"Why, Bernadette——!" he began in shocked remorse.

"Yes, I know," she interrupted petulantly. "Well, you frightened me. I'm—I'm not used to things like that." Then she too saw the startling frock. "Look at that, Sir Oliver! I don't believe I should ever dare to wear it!"

"I fancy it's meant to appeal to ladies of another sort."

"Is it? Don't they wear just what we do? Well, just a little more so, perhaps!" She stood eyeing the gown with a whimsical smile. "It is rather naughty, isn't it?" She moved on again. He watched her face now. She had wiped away the tear, no more came; she was smiling, not brightly, but yet with a pensive amusement. Presently she asked him a question.

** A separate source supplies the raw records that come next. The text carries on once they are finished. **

(* ===== verification/TextAreaElements.v ===== *)
(** The elements of the text area and its wrapped lines: every operation that makes,
    changes or removes elements keeps the invariant, and wrapping never panics. *)
From S2P Require Import Prelude ByteText TextKeys TextArea TextAreaEdits TextAreaMoves.

Module Elements.
Import ByteText Unicode Keys TextArea Edits Moves.

Section elements.
Context {U : Unicode} {UL : UnicodeLaws U}.

(** ** Wrapping *)

Lemma slice_from_first n t : boundary n t -> n < blen t -> exists c q, slice_from n t = Some (c :: q).
Proof.
  intros Hb Hlt. destruct (boundary_split _ _ Hb) as (p & q & Hs & Ht & Hp). unfold slice_from. rewrite Hs. simpl.
  destruct q as [|c q]; [|by exists c, q]. rewrite Ht, app_nil_r in Hlt. lia.
Qed.
Lemma skip_spaces_total fuel t n : boundary n t -> blen t < n + fuel -> is_Some (skip_spaces fuel t n).
Proof.
  revert n. induction fuel as [|fuel IH]; intros n Hb Hf; simpl; [apply boundary_le in Hb; lia|].
  destruct (n <? blen t) eqn:Hlt; [|done]. apply Nat.ltb_lt in Hlt.
  destruct (slice_from_first n t Hb Hlt) as (c & q & Hq). rewrite Hq. simpl. destruct (c =? 32)%N eqn:Hc; [|done].
  apply IH; [by eapply first_char_from|]. pose proof (width_pos c). lia.
Qed.
Lemma match_owned_total t w n saw : boundary n t -> is_Some (match_owned t w n saw).
Proof.
  revert n saw. induction w as [|c w IH]; intros n saw Hb; simpl; [done|].
  destruct (n <? blen t) eqn:Hlt.
  - apply Nat.ltb_lt in Hlt. destruct (slice_from_first n t Hb Hlt) as (d & q & Hq). rewrite Hq. simpl.
    destruct (bool_decide _) eqn:Hd.
    + apply bool_decide_eq_true in Hd. injection Hd as ->. apply IH. by eapply first_char_from.
    + destruct (_ && _); [by apply IH|]. destruct (negb saw); [by apply IH|done].
  - simpl. destruct (_ && _); [by apply IH|]. destruct (negb saw); [by apply IH|done].
Qed.
Lemma owned_total t cursor w : boundary cursor t -> is_Some (map_owned_wrapped_line_to_range t cursor w).
Proof.
  intros Hb. unfold map_owned_wrapped_line_to_range.
  assert (exists s, (if Str.starts_with [32%N] w then Some cursor else skip_spaces (S (blen t)) t cursor) = Some s /\ boundary s t)
    as (s & -> & Hs).
  { destruct (Str.starts_with _ w); [by exists cursor|]. destruct (skip_spaces_total (S (blen t)) t cursor Hb) as [s Hs]; [lia|].
    exists s. split; [done|by eapply skip_spaces_ok]. }
  cbn [mbind option_bind]. by destruct (match_owned_total t w s false Hs) as [e ->].
Qed.
Lemma owned_ends t cursor w r : boundary cursor t -> map_owned_wrapped_line_to_range t cursor w = Some r -> boundary (end_ r) t.
Proof.
  unfold map_owned_wrapped_line_to_range. intros Hb Hm.
  destruct (if Str.starts_with [32%N] w then Some cursor else skip_spaces (S (blen t)) t cursor) as [s|] eqn:Hs; [|done].
  assert (boundary s t) as Hbs by (destruct (Str.starts_with _ w); [by injection Hs as <-|by eapply skip_spaces_ok]).
  cbn [mbind option_bind] in Hm. destruct (match_owned t w s false) as [e|] eqn:He; [|done]. injection Hm as <-.
  by destruct (match_owned_ok _ _ _ _ _ Hbs He).
Qed.
Lemma wrap_from_total t cursor ls :
  boundary cursor t -> (forall a b, Borrowed a b ∈ ls -> boundary a t /\ boundary b t /\ a <= b) ->
  is_Some (wrap_from t cursor ls).
Proof.
  revert cursor. induction ls as [|l ls IH]; intros cursor Hc Hls; simpl; [done|].
  assert (exists r, match l with Borrowed a b => Some (mkRange a b)
    | Foreign slice | Owned slice => map_owned_wrapped_line_to_range t cursor slice end = Some r /\ boundary (end_ r) t)
    as (r & -> & Hr).
  { destruct l as [a b|s|s]; [|destruct (owned_total t cursor s Hc) as [r Hr]; exists r; split; [done|by eapply owned_ends]..].
    exists (mkRange a b). split; [done|]. simpl. by destruct (Hls a b) as (_ & ? & _); [left|]. }
  cbn [mbind option_bind]. destruct (slice_from_ok _ _ Hr) as [q Hq]. rewrite Hq. cbn [mbind option_bind].
  destruct (IH (end_ r + leading_spaces q)) as [rs ->]; [by apply leading_spaces_ok|intros a b Hin; apply Hls; by right|done].
Qed.
Lemma wrap_ranges_total t w : is_Some (wrap_ranges t w).
Proof. apply wrap_from_total; [apply boundary_0|]. intros a b. apply wrap_law. Qed.
Lemma wrapped_lines_ok w ta :
  wf ta -> exists ls ta', wrapped_lines w ta = Some (ls, ta') /\ wf ta' /\ wrap_ranges (text ta) w = Some ls /\
    text ta' = text ta /\ elements ta' = elements ta /\ cursor_pos ta' = cursor_pos ta /\ settings ta' = settings ta.
Proof.
  intros Hwf. destruct (wrap_ranges_total (text ta) w) as [ls Hls].
  assert (wf (put_cache (Some (mkCache w ls)) ta)) as Hput.
  { destruct Hwf as [H1 H2 H3 _]. constructor; [done..|]. by intros c [= <-]. }
  unfold wrapped_lines. rewrite Hls. destruct (wrap_cache ta) as [c|] eqn:Hc; [|by eexists _, _].
  destruct (cache_width c =? w) eqn:Hw; [|by eexists _, _]. apply Nat.eqb_eq in Hw.
  exists (cache_lines c), ta. split_and!; [done..| |done|done|done|done]. rewrite <- Hls, <- Hw. by apply cache_ok.
Qed.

"By what you said there—in the café, you know—did you mean that you wanted me to run away with you?"

He was rather surprised at her returning to the subject. "I meant that I wanted to take you away with me. There'd be no running about it."

"What, to do it,—openly?"

"Anything else wouldn't be at all according to my ideas. Still——" He shrugged his shoulders again; he was not sure whether, under stress of temptation, he would succeed in holding to his point.

She began to laugh, but stopped hastily when she saw that he looked angry. "Oh, but you are absurd, you really are," she told him in a gentle soothing fashion.

"I don't see that anybody could call it absurd," he remarked, frowning. "Some good folk would no doubt call it very wicked."